Xaque8787 / m3uparser

Parse your m3u VOD list and make a .strm library for media server
4 stars 0 forks source link

Problem retrieving attributes #3

Closed albinmedoc closed 1 week ago

albinmedoc commented 3 weeks ago

I ran into problems running the code, and I seem to understand why. In current code, tvgroup is assumed to be the first attribute, but this is not always the case. A slightly "kinder" way of retrieving the attribute would be needed.

Wrote up a quick function that can be used to support various m3u formats. Hopefully this can help you.

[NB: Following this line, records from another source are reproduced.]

Lemma run_ledger (calls : list Call) :
  forall (w : World) (k uid : string),
    ledger_count (coupons (run calls w)) k uid
    = ledger_count (coupons w) k uid + Z.of_nat (redemptions k uid calls w).
Proof.
  induction calls as [|call rest IH]; intros w k uid; cbn [run fold_left redemptions].
  - lia.
  - fold (run rest (run_call call w)). rewrite IH, run_call_ledger.
    destruct (redeems k uid call w); lia.
Qed.

(** A stored coupon never changes except for its ledger. *)
Lemma run_call_keeps_definition (call : Call) (w : World) (k : string) (c : CouponStored) :
  dict_get k (coupons w) = Some c ->
  exists c', dict_get k (coupons (run_call call w)) = Some c'
             /\ base c' = base c /\ id c' = id c.
Proof.
  intros Hc. destruct call as [body|req|code0 req]; cbn [run_call].
  - unfold post_coupons. destruct (CouponIn_validate body) as [e|b]; [now exists c|].
    rewrite create_coupon_unfold. cbn zeta. unfold dict_contains.
    destruct (dict_get (normalize (code b)) (coupons w)) eqn:Hk; [now exists c|].
    cbn [snd coupons]. exists c. rewrite dict_get_set_ne; [auto | congruence].
  - rewrite best_coupon_eq. now exists c.
  - rewrite redeem_unfold.
    destruct (dict_get (normalize code0) (coupons w)) as [c1|] eqn:Hc1;
      [|now exists c].
    repeat (match goal with |- context [if ?b then _ else _] => destruct b end;
            [now exists c|]).
    cbn [snd after_redeem coupons].
    destruct (String.eqb_spec (normalize code0) k) as [Heq|Hk].
    + rewrite Heq in *. rewrite dict_get_set_eq. eexists. split; [reflexivity|].
      cbn. split; congruence.
    + exists c. now rewrite dict_get_set_ne.
Qed.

I tried to implement it in the codebase, but I still don't really understand how the current code works.

import re

def extract_key_value_pairs(s):
    # Define the regular expression pattern
    pattern = r'(\w+(?:-\w+)?)="([^"]*)"'

    # Find all matches in the string
    matches = re.findall(pattern, s)

    # Create a dictionary from the matches
    result = {key: value for key, value in matches}

    return result

# Example input string
input_string = '#EXTINF:0 channelID="x-ID.0" tvg-chno="1000" tvg-name="Apan [SE] [2009]" tvg-id="1000" tvg-logo="https://image.tmdb.org/t/p/w600_and_h900_bestv2/bZcK8blLUXjMv2u0Kh7GDl9kT2I.jpg" group-title="VOD: Svenska",Apan [SE] [2009]'

# Extract key-value pairs
result_dict = extract_key_value_pairs(input_string)

# Print the full dict
print(result_dict)

# Print a specific key
print(result_dict["group-title"])

The function returns a dict representing all attributes.

{
   "channelID":"x-ID.0",
   "tvg-chno":"1000",
   "tvg-name":"Apan [SE] [2009]",
   "tvg-id":"1000",
   "tvg-logo":"https://image.tmdb.org/t/p/w600_and_h900_bestv2/bZcK8blLUXjMv2u0Kh7GDl9kT2I.jpg",
   "group-title":"VOD: Svenska"
}

Originally posted by @albinmedoc in https://github.com/Xaque8787/m3uparser/issues/2#issuecomment-2162842436

albinmedoc commented 3 weeks ago

I got it working with my m3u file. But it seems like plex has ended support for strm-files, so I will not continue improving the code. I don't want my work to be wasted, so I throw in my parser.py file here.

import os
import re
from enum import Enum

class LineType(Enum):
    Movie = 1
    Series = 2
    Other = 99

def extract_key_value_pairs(s: str) -> dict[str, str]:
    # Define the regular expression pattern
    pattern = r'(\w+(?:-\w+)?)="([^"]*)"'

    # Find all matches in the string
    matches: str = re.findall(pattern, s)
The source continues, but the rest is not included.